Every training initiative has a different process behind it. When employees know exactly what the training entails, they’re more likely to jump in enthusiastically. After all, achieving buy-in requires that participants know what it is that they’re buying into.
To achieve optimal buy-in, make sure to outline the modalities, timing, location and justification behind your given approach. This way, participants will feel more prepared for the training when it finally begins. This is another great opportunity to communicate with participants and hear their feedback around your approach. Maybe they’ll have some ideas you hadn’t thought of before or insights that you overlooked.
3. Emphasize Ideal Outcomes.
It’s one thing to understand why and how training is going to happen, but there’s no point to the training unless there are a set of ideal outcomes to measure progress against. Learners want to know that your training is going to end up benefitting their team, or it could feel like a tremendous waste of time. Are you trying to increase employee retention? Communicate the specific benefits of increased retention, such as increased morale, cost effectiveness and higher team performance. Are you looking to develop potential leaders within the organization? Let them know that you recognize their potential and want to help set them up for future career success.

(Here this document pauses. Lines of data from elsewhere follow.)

(** * Face-Recognition: a shallow embedding of [python-face-recognition.py]

    The script is glue around three external libraries (image decoding
    and face encoding, a k-nearest-neighbour classifier, pickle).  The
    libraries are an environment record [Env]; the engine object, the
    model files, [stdout] and [stderr] are explicit state; Python
    exceptions are the left summand of a result. *)

From Stdlib Require Import String Ascii List ZArith Bool Arith Lia.
From Stdlib Require Import Floats.SpecFloat.
From stdpp Require Import gmap strings.
Import ListNotations.

Local Open Scope string_scope.
Local Open Scope list_scope.

(** ** Strings: [str.lower], [str.endswith], [os.path.join]

    Strings are byte strings; [lower] maps the ASCII capitals, which is
    what decides the three suffixes tested below. *)

Definition ascii_lower (c : ascii) : ascii :=
  let n := nat_of_ascii c in
  if (65 <=? n)%nat && (n <=? 90)%nat then ascii_of_nat (n + 32) else c.

Fixpoint lower (s : string) : string :=
  match s with
  | EmptyString => EmptyString
  | String c s' => String (ascii_lower c) (lower s')
  end.

Definition endswith (s suffix : string) : bool :=
  let n := String.length s in
  let m := String.length suffix in
  (m <=? n)%nat && String.eqb (substring (n - m) m s) suffix.

Definition startswith (s pre : string) : bool := String.prefix pre s.

(** [os.path.join(a, b)] (posixpath, two components). *)
Definition join (a b : string) : string :=
  if startswith b "/" then b
  else if String.eqb a "" || endswith a "/" then a ++ b
  else a ++ "/" ++ b.

(** [path.lower().endswith(('.png', '.jpg', '.jpeg'))] *)
Definition is_image (path : string) : bool :=
  let p := lower path in
  endswith p ".png" || endswith p ".jpg" || endswith p ".jpeg".

(** [if args.x:] on an optional string: [None] and [""] are falsy. *)
Definition given (o : option string) : option string :=
  match o with
  | Some s => if String.eqb s "" then None else Some s
  | None => None
  end.

(** ** Floats

    Python floats and [numpy.float64] are IEEE 754 binary64 values; they
    are [spec_float]s in canonical form, compared with [SFleb] ([<=]),
    [SFltb] ([<]) and [SFeqb] ([==]). *)

Definition float := spec_float.

(** The literal [0.6]: 5404319552844595 * 2^-53. *)
Definition default_tolerance : float := S754_finite false 5404319552844595 (-53).

(** ** Exceptions *)

Inductive exn := Exception (message : string).

Definition str (e : exn) : string := let 'Exception m := e in m.

(** ** Python values held in [self.model] and in model files *)

Record KNeighborsClassifier (embedding : Type) := mkKNN {
  n_neighbors : nat;
  fit_X : list embedding;
  fit_y : list string
}.
Arguments mkKNN {embedding}.
Arguments n_neighbors {embedding}.
Arguments fit_X {embedding}.
Arguments fit_y {embedding}.

(** [KNeighborsClassifier(n_neighbors=k)], not yet fitted. *)
Definition new_classifier {embedding} (k : nat) : KNeighborsClassifier embedding :=
  mkKNN k [] [].

(** [clf.fit(X, y)] stores the samples and their labels; fitting is
    taken to succeed. *)
Definition fit {embedding} (c : KNeighborsClassifier embedding)
    (X : list embedding) (y : list string) : KNeighborsClassifier embedding :=
  mkKNN (n_neighbors c) X y.

(** [clf.classes_]: the label set of a fitted classifier. *)
Definition classes_ {embedding} (c : KNeighborsClassifier embedding) : gset string :=
  list_to_set (fit_y c).

(** What [pickle.load] can produce and what [self.model] can hold:
    [None], a classifier, or some other object, of which only the
    outcome of its truth test matters (it has no [kneighbors]). *)
Inductive pyval (embedding : Type) :=
  | PyNone
  | PyKNN (c : KNeighborsClassifier embedding)
  | PyOther (truth : exn + bool).
Arguments PyNone {embedding}.
Arguments PyKNN {embedding}.
Arguments PyOther {embedding}.

(** [bool(v)], as evaluated by [not self.model]. *)
Definition truth_value {embedding} (v : pyval embedding) : exn + bool :=
  match v with
  | PyNone => inr false
  | PyKNN _ => inr true
  | PyOther t => t
  end.

(** ** The external libraries and the image tree on disk *)

Record Env := mkEnv {
  image : Type;
  box : Type;
  embedding : Type;
  (** [os.listdir], [os.path.isdir] *)
  listdir : string -> exn + list string;
  isdir : string -> bool;
  (** [open(path, 'wb')]: whether the path can be opened for writing *)
  open_wb : string -> exn + unit;
  (** whether [sys.stdout] can encode a text *)
  stdout_encodes : string -> bool;
  (** [face_recognition] *)
  load_image_file : string -> exn + image;
  face_locations : image -> exn + list box;
  face_encodings : image -> option (list box) -> exn + list embedding;
  (** [sklearn]: distance to the single nearest neighbour
      ([kneighbors([x], n_neighbors=1)[0][0][0]]) and [predict([x])[0]] *)
  kneighbors : KNeighborsClassifier embedding -> embedding -> exn + float;
  predict : KNeighborsClassifier embedding -> embedding -> exn + string
}.

(** ** Mutable state: model files, file-system accesses, output streams *)

Inductive file_content (embedding : Type) :=
  | Pickled (v : pyval embedding)
  | Corrupt (e : exn).
Arguments Pickled {embedding}.
Arguments Corrupt {embedding}.

Inductive fs_event :=
  | Exists (path : string)
  | OpenRead (path : string)
  | OpenWrite (path : string).

(** [json.dumps] and dictionaries: an ordered mapping from file name to
    either a list of labels or [{"error": message}]. *)
Inductive entry :=
  | Labels (people : list string)
  | ErrorEntry (message : string).

Definition dict := list (string * entry).

(** [d[k] = v]: an existing key keeps its position, a new key goes last. *)
Fixpoint dict_set (k : string) (v : entry) (d : dict) : dict :=
  match d with
  | [] => [(k, v)]
  | (k', v') :: d' =>
      if String.eqb k k' then (k, v) :: d' else (k', v') :: dict_set k v d'
  end.

Fixpoint dict_get (k : string) (d : dict) : option entry :=
  match d with
  | [] => None
  | (k', v') :: d' => if String.eqb k k' then Some v' else dict_get k d'
  end.

Definition keys (d : dict) : list string := map fst d.

(** [process_directory] returns [json.dumps(results)] or [results]. *)
Inductive batch_result :=
  | JsonText (results : dict)
  | Native (results : dict).

Inductive message :=
  | ErrorLoadingModel (e : exn)
  | ProcessedFace (image_path person_name : string)
  | WarningNoFace (image_path : string)
  | ErrorProcessing (path : string) (e : exn)
  | TrainingFailed
  | NoTrainedModel
  | ErrorRecognizing (image_path : string) (e : exn)
  | TrainingComplete (count : nat)
  | PrintPeople (people : list string)
  | PrintBatch (results : batch_result)
  | PrintHelp.

Record World (embedding : Type) := mkWorld {
  files : gmap string (file_content embedding);
  fs_log : list fs_event;
  stdout : list message;
  stderr : list message
}.
Arguments mkWorld {embedding}.
Arguments files {embedding}.
Arguments fs_log {embedding}.
Arguments stdout {embedding}.
Arguments stderr {embedding}.

Record Engine (embedding : Type) := mkEngine {
  model_path : string;
  model : pyval embedding
}.
Arguments mkEngine {embedding}.
Arguments model_path {embedding}.
Arguments model {embedding}.

(** [sys.argv] after [argparse]. *)
Record Args := mkArgs {
  arg_train : option string;
  arg_recognize : option string;
  arg_process_dir : option string;
  arg_model : string;
  arg_tolerance : float
}.

(** ** The state-and-exception monad *)

Section Monad.
Context {W : Type}.

Definition M (A : Type) : Type := W -> (exn + A) * W.

Definition ret {A} (a : A) : M A := fun w => (inr a, w).

Definition bind {A B} (m : M A) (k : A -> M B) : M B :=
  fun w =>
    match m w with
    | (inr a, w') => k a w'
    | (inl e, w') => (inl e, w')
    end.

(** An external call: its exception, if any, is raised. *)
Definition call {A} (r : exn + A) : M A := fun w => (r, w).

(** [try: m except Exception as e: h e]; what [m] did to the state
    before raising stays done. *)
Definition try_except {A} (m : M A) (h : exn -> M A) : M A :=
  fun w =>
    match m w with
    | (inr a, w') => (inr a, w')
    | (inl e, w') => h e w'
    end.

(** [for x in xs: s = body x s] *)
Fixpoint for_each {A S} (xs : list A) (body : A -> S -> M S) (s : S) : M S :=
  match xs with
  | [] => ret s
  | x :: xs' => bind (body x s) (for_each xs' body)
  end.
End Monad.

Notation "'let*' x ':=' m 'in' k" := (bind m (fun x => k))
  (at level 10, x name, m at level 100, k at level 200).
Notation "'let*' ' p ':=' m 'in' k" := (bind m (fun x => let 'p := x in k))
  (at level 10, p pattern, m at level 100, k at level 200).

(** ** The program *)

Section Program.
Variable E : Env.

Local Abbreviation emb := (embedding E).
Local Abbreviation IO := (@M (World emb)).

Definition print (m : message) : IO unit :=
  fun w => (inr tt, mkWorld (files w) (fs_log w) (stdout w ++ [m]) (stderr w)).

Definition print_err (m : message) : IO unit :=
  fun w => (inr tt, mkWorld (files w) (fs_log w) (stdout w) (stderr w ++ [m])).

Definition log_fs (ev : fs_event) (w : World emb) : World emb :=
  mkWorld (files w) (fs_log w ++ [ev]) (stdout w) (stderr w).

(** [os.path.exists(path)] *)
Definition path_exists (path : string) : IO bool :=
  fun w => (inr (bool_decide (is_Some (files w !! path))), log_fs (Exists path) w).

(** [with open(path, 'rb') as f: pickle.load(f)] *)
Definition pickle_load (path : string) : IO (pyval emb) :=
  fun w =>
    match files w !! path with
    | Some (Pickled v) => (inr v, log_fs (OpenRead path) w)
    | Some (Corrupt e) => (inl e, log_fs (OpenRead path) w)
    | None => (inl (Exception "FileNotFoundError"), log_fs (OpenRead path) w)
    end.

(** [with open(path, 'wb') as f: pickle.dump(v, f)]: when the path
    cannot be opened the exception is raised and no file changes. *)
Definition pickle_dump (v : pyval emb) (path : string) : IO unit :=
  fun w =>
    match open_wb E path with
    | inr _ =>
        (inr tt, mkWorld (<[path := Pickled v]> (files w))
                         (fs_log w ++ [OpenWrite path]) (stdout w) (stderr w))
    | inl e => (inl e, log_fs (OpenWrite path) w)
    end.

Definition set_model (self : Engine emb) (v : pyval emb) : Engine emb :=
  mkEngine (model_path self) v.

(** Methods return the updated [self] next to their value. *)
Definition load_model (self : Engine emb) : IO (bool * Engine emb) :=
  let* present := path_exists (model_path self) in
  if present then
    try_except
      (let* v := pickle_load (model_path self) in
       ret (true, set_model self v))
      (fun e =>
       let* _ := print_err (ErrorLoadingModel e) in
       ret (false, self))
  else ret (false, self).

Definition init (model_path : string) : IO (Engine emb) :=
  let self := mkEngine model_path PyNone in
  let* '(_, self) := load_model self in
  ret self.

Definition save_model (self : Engine emb) : IO unit :=
  pickle_dump (model self) (model_path self).

(** The text of the line printed at line 73. *)
Definition processed_text (image_path person_name : string) : string :=
  "Processed " ++ image_path ++ " - Found face of " ++ person_name.

(** The [print] of line 73, the one line on [stdout] that carries file
    names: it raises when [stdout] cannot encode the text.  The other
    lines on [stdout] are ASCII (a count, JSON with escapes, the help
    text), and [stderr] replaces what it cannot encode. *)
Definition print_processed (image_path person_name : string) : IO unit :=
  if stdout_encodes E (processed_text image_path person_name)
  then print (ProcessedFace image_path person_name)
  else call (inl (Exception "UnicodeEncodeError")).

(** The body of the inner loop of [train]: one image file.  The two
    lists are appended to in place before the [print]; when the
    [print] raises, the handler of the [try] goes on with the lists as
    they are then. *)
Definition train_image (person_name person_dir image_file : string)
    (acc : list emb * list string) : IO (list emb * list string) :=
  let '(face_encodings_, face_names) := acc in
  let image_path := join person_dir image_file in
  let handler kept := fun e =>
    let* _ := print_err (ErrorProcessing image_path e) in
    ret kept in
  if negb (is_image image_path) then ret acc
  else
    try_except
      (let* image := call (load_image_file E image_path) in
       let* encodings := call (face_encodings E image None) in
       match encodings with
       | first :: _ =>
           let appended :=
             (face_encodings_ ++ [first], face_names ++ [person_name]) in
           try_except
             (let* _ := print_processed image_path person_name in
              ret appended)
             (handler appended)
       | [] =>
           let* _ := print_err (WarningNoFace image_path) in
           ret acc
       end)
      (handler acc).

(** The body of the outer loop of [train]: one entry of the training
    directory. *)
Definition train_person (training_dir person_name : string)
    (acc : list emb * list string) : IO (list emb * list string) :=
  let person_dir := join training_dir person_name in
  if negb (isdir E person_dir) then ret acc
  else
    let* image_files := call (listdir E person_dir) in
    for_each image_files (train_image person_name person_dir) acc.

(** Lines 49-77 of [train]: the two nested loops. *)
Definition collect (training_dir : string) : IO (list emb * list string) :=
  let* people := call (listdir E training_dir) in
  for_each people (train_person training_dir) ([], []).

One way to communicate ideal outcomes is to develop them with the participants themselves. This approach can be a great opportunity to discover where employees see room for improvement and whether or not your proposed goals align with the day-to-day functions of the organization.
4. Seek Feedback.
The most important step in achieving training buy-in is to seek feedback from participants. Understanding their needs and preferences is crucial to developing the best plan of action and is all but impossible unless you have a deep understanding of what they go through every day.
Make sure to schedule periodic meetings before and after training sessions where you ask specific questions about the effectiveness of the training. Do learners feel engaged and interested in the content? Are the chosen modalities working as well as you had envisioned? Come prepared with a list of questions, and leave room for them to speak their minds.